■ **Problem to work on**
Using the material below, print the line that contains "unfold remaining. cbn", the line that contains "- eexists _, false.", and every line in between, exactly and nothing else.

■ **Available records**
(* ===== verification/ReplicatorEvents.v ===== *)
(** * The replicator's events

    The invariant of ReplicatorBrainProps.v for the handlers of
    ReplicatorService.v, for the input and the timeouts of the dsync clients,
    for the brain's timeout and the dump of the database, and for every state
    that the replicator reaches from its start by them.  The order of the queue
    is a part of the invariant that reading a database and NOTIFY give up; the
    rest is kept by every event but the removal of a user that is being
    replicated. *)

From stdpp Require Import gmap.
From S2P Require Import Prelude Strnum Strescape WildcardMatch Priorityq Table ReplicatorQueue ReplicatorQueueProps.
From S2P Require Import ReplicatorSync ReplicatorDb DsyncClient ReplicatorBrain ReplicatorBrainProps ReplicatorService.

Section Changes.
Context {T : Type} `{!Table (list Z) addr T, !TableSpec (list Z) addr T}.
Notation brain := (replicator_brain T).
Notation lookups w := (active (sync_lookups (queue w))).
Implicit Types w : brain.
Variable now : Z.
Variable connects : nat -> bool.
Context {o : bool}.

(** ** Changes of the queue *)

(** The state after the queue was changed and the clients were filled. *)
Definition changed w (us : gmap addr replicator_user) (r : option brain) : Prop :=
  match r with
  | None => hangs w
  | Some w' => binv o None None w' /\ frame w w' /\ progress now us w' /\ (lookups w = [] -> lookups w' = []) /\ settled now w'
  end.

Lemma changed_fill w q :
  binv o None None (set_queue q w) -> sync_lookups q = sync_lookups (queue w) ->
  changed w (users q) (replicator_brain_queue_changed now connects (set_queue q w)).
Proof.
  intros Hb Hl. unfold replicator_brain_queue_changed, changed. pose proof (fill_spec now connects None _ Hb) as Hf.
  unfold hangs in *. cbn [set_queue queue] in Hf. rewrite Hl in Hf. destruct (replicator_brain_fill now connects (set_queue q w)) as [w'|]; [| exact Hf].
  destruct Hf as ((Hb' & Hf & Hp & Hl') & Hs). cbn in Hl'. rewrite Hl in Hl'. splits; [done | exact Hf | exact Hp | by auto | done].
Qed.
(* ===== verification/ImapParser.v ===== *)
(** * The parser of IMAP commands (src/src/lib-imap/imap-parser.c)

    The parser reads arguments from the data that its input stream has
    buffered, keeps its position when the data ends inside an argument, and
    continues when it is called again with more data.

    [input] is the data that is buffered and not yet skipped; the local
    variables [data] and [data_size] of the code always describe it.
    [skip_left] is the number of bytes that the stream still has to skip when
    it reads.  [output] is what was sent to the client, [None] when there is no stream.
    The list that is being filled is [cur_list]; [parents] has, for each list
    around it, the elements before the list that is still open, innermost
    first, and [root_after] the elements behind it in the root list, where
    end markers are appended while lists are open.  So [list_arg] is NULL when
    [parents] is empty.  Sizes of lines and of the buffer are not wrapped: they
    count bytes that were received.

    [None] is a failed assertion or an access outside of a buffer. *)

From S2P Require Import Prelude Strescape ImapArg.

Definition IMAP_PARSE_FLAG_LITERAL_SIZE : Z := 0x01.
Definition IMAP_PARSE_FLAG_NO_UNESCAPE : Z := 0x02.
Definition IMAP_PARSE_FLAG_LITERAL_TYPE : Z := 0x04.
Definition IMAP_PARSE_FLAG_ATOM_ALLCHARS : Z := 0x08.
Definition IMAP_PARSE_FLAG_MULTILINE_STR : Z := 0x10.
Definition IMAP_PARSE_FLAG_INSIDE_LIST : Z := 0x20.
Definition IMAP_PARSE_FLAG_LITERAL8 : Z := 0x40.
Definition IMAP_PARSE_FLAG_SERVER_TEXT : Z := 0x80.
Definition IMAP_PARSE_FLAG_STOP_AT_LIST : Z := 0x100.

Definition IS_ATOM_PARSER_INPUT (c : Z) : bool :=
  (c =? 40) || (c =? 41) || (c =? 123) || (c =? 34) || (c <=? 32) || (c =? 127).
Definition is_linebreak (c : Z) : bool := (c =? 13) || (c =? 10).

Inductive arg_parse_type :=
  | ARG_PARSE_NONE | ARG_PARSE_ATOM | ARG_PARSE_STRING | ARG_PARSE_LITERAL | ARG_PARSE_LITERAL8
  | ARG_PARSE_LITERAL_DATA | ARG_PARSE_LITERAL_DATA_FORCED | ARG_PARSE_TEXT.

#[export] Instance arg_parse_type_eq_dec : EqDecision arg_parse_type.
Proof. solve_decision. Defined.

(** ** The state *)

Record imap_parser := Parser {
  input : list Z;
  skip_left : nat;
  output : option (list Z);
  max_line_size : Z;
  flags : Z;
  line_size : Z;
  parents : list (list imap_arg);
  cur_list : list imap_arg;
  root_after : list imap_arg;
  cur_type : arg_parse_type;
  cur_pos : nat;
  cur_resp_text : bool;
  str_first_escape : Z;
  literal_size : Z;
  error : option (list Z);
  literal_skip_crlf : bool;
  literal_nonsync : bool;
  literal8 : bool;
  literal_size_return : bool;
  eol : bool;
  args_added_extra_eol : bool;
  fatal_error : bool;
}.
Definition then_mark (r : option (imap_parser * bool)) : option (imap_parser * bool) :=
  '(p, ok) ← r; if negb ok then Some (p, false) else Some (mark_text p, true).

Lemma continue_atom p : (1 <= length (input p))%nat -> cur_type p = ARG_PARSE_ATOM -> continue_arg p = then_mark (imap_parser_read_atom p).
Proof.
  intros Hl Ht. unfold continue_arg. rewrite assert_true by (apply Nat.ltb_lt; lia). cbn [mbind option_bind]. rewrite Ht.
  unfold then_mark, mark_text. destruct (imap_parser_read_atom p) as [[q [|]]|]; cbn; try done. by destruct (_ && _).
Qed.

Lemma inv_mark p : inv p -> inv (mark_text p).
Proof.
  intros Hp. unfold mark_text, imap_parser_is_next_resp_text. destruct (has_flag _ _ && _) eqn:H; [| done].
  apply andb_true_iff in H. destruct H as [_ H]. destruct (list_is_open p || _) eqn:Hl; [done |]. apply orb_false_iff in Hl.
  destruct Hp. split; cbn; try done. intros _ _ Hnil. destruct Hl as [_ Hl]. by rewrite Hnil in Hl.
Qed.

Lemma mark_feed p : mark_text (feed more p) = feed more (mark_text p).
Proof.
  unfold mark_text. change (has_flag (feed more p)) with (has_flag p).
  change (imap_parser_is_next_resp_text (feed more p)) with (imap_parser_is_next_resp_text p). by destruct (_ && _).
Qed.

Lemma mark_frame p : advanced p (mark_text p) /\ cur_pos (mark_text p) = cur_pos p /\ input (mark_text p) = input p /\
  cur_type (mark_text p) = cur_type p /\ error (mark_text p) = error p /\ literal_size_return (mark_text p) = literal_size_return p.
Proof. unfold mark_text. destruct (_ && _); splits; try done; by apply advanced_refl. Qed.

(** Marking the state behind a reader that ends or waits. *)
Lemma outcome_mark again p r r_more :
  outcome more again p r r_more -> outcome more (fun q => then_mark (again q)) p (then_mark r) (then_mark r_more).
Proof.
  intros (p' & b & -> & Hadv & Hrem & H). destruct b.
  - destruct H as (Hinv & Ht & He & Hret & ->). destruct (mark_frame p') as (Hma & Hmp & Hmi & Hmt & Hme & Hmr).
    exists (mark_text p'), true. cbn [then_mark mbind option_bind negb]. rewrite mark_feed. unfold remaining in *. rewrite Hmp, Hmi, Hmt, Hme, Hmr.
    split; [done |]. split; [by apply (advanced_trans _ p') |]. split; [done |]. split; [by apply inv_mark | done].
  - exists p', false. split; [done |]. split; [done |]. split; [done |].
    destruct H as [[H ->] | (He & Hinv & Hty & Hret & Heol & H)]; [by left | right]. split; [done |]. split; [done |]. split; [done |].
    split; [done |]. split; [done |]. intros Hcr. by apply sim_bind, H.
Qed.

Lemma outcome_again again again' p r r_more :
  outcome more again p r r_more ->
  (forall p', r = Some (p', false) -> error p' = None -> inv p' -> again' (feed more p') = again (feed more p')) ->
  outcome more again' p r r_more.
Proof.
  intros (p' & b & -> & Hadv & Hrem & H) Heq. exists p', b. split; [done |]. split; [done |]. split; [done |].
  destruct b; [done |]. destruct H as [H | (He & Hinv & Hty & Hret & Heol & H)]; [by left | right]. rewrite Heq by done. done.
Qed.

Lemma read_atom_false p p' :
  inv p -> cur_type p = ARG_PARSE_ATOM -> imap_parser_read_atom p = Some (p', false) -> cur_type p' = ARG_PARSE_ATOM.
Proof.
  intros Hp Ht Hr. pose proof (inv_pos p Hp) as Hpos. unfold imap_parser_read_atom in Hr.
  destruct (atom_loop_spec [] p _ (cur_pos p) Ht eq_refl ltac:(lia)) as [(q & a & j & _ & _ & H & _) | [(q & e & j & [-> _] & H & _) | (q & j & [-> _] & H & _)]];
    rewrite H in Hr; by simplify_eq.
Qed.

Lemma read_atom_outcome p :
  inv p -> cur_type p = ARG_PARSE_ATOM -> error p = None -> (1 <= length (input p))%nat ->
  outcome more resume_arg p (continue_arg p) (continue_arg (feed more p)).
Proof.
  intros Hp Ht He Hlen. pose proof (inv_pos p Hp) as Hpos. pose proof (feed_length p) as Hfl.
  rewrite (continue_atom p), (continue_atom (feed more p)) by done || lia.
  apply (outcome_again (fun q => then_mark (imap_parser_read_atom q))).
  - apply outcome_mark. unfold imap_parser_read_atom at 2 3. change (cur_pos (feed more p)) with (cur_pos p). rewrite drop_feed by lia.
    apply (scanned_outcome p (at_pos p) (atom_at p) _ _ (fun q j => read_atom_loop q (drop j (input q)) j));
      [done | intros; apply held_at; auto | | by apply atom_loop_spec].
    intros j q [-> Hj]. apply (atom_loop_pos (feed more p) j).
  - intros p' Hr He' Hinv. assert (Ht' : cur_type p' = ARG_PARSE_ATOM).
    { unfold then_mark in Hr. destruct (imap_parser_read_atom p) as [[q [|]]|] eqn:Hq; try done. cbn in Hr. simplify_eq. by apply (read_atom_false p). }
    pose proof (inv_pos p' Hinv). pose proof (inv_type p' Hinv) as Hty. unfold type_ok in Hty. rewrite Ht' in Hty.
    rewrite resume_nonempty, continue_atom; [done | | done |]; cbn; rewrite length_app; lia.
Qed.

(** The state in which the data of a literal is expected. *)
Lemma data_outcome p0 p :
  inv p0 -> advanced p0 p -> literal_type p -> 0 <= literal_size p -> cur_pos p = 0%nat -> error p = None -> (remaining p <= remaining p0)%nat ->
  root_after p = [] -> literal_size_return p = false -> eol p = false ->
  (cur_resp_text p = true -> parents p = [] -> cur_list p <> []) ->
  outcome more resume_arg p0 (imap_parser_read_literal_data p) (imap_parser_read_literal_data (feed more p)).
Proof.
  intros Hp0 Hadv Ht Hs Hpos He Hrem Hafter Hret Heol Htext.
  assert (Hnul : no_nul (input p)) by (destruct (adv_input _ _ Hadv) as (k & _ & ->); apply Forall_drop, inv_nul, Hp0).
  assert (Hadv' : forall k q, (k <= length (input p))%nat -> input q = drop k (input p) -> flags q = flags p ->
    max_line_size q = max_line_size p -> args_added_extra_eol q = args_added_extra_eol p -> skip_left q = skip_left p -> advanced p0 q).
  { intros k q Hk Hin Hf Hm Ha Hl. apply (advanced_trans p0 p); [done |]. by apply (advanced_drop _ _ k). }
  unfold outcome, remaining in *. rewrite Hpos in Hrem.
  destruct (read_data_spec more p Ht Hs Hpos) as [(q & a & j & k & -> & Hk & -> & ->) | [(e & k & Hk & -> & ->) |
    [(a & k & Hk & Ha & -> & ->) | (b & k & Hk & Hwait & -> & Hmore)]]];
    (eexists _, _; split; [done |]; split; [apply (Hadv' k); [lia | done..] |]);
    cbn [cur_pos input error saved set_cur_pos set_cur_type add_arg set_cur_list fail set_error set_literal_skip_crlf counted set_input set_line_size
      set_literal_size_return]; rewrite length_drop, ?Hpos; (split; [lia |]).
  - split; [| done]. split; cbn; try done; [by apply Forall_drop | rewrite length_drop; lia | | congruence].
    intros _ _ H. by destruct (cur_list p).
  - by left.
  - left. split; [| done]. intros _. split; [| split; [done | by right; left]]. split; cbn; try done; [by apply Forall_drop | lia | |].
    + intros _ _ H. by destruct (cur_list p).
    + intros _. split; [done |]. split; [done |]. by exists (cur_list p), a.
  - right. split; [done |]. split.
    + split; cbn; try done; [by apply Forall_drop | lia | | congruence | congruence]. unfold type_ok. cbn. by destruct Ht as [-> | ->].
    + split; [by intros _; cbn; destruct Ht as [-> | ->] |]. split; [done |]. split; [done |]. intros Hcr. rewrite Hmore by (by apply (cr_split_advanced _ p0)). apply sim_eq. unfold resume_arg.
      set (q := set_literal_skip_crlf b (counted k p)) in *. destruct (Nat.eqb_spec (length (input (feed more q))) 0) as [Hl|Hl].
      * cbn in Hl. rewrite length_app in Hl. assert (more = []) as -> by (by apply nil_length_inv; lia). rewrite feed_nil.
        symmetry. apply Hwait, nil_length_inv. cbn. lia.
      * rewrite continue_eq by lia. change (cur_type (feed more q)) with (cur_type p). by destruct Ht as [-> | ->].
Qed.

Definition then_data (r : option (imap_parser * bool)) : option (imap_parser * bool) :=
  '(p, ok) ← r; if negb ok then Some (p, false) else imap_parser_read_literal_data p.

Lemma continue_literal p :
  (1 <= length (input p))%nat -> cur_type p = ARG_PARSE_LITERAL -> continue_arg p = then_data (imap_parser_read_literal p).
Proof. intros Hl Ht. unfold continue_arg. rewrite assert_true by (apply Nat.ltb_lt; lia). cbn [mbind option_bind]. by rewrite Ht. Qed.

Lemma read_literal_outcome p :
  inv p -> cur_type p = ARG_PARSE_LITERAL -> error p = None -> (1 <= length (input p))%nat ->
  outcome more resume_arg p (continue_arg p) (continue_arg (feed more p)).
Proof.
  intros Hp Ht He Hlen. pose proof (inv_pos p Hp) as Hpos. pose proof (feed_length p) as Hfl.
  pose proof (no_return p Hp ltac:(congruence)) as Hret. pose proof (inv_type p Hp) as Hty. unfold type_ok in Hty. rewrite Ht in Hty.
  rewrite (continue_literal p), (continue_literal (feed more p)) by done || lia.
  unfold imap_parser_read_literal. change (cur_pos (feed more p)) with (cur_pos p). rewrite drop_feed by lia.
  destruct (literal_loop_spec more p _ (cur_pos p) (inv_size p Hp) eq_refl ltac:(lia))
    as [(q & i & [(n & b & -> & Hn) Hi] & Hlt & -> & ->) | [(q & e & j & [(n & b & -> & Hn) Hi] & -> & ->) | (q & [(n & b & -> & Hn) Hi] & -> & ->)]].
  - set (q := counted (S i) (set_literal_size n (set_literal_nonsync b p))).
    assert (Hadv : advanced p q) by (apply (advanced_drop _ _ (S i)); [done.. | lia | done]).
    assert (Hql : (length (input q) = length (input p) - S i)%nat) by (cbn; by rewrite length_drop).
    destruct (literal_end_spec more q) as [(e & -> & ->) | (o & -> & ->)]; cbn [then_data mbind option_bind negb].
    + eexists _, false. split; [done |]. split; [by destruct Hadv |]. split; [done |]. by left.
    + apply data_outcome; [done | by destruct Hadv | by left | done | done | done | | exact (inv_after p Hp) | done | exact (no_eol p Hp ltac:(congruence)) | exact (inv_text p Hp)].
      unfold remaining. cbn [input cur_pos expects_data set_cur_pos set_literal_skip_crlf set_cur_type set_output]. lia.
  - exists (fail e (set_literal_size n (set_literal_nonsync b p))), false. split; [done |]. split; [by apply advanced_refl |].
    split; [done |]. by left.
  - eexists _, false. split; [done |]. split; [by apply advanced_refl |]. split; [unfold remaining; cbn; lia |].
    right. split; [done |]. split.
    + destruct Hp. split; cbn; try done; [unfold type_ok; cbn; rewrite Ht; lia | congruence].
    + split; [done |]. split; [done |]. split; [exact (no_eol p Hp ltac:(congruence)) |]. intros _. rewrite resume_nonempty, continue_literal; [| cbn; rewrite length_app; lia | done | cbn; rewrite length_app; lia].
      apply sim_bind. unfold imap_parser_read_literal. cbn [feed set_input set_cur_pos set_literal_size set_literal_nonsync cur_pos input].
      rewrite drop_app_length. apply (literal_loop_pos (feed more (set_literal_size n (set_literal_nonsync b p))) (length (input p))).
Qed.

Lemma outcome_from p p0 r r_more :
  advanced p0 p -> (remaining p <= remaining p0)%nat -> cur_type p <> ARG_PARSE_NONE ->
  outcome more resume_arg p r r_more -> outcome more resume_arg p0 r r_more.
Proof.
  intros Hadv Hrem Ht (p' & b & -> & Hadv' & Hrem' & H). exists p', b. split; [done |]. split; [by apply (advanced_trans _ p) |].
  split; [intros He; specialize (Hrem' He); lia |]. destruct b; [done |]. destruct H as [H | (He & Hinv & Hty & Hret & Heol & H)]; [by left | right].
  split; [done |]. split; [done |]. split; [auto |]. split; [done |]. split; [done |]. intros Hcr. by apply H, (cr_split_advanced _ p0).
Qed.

■ **Expected answer**
      unfold remaining. cbn [input cur_pos expects_data set_cur_pos set_literal_skip_crlf set_cur_type set_output]. lia.
  - exists (fail e (set_literal_size n (set_literal_nonsync b p))), false. split; [done |]. split; [by apply advanced_refl |].
    split; [done |]. by left.
  - eexists _, false. split; [done |]. split; [by apply advanced_refl |]. split; [unfold remaining; cbn; lia |].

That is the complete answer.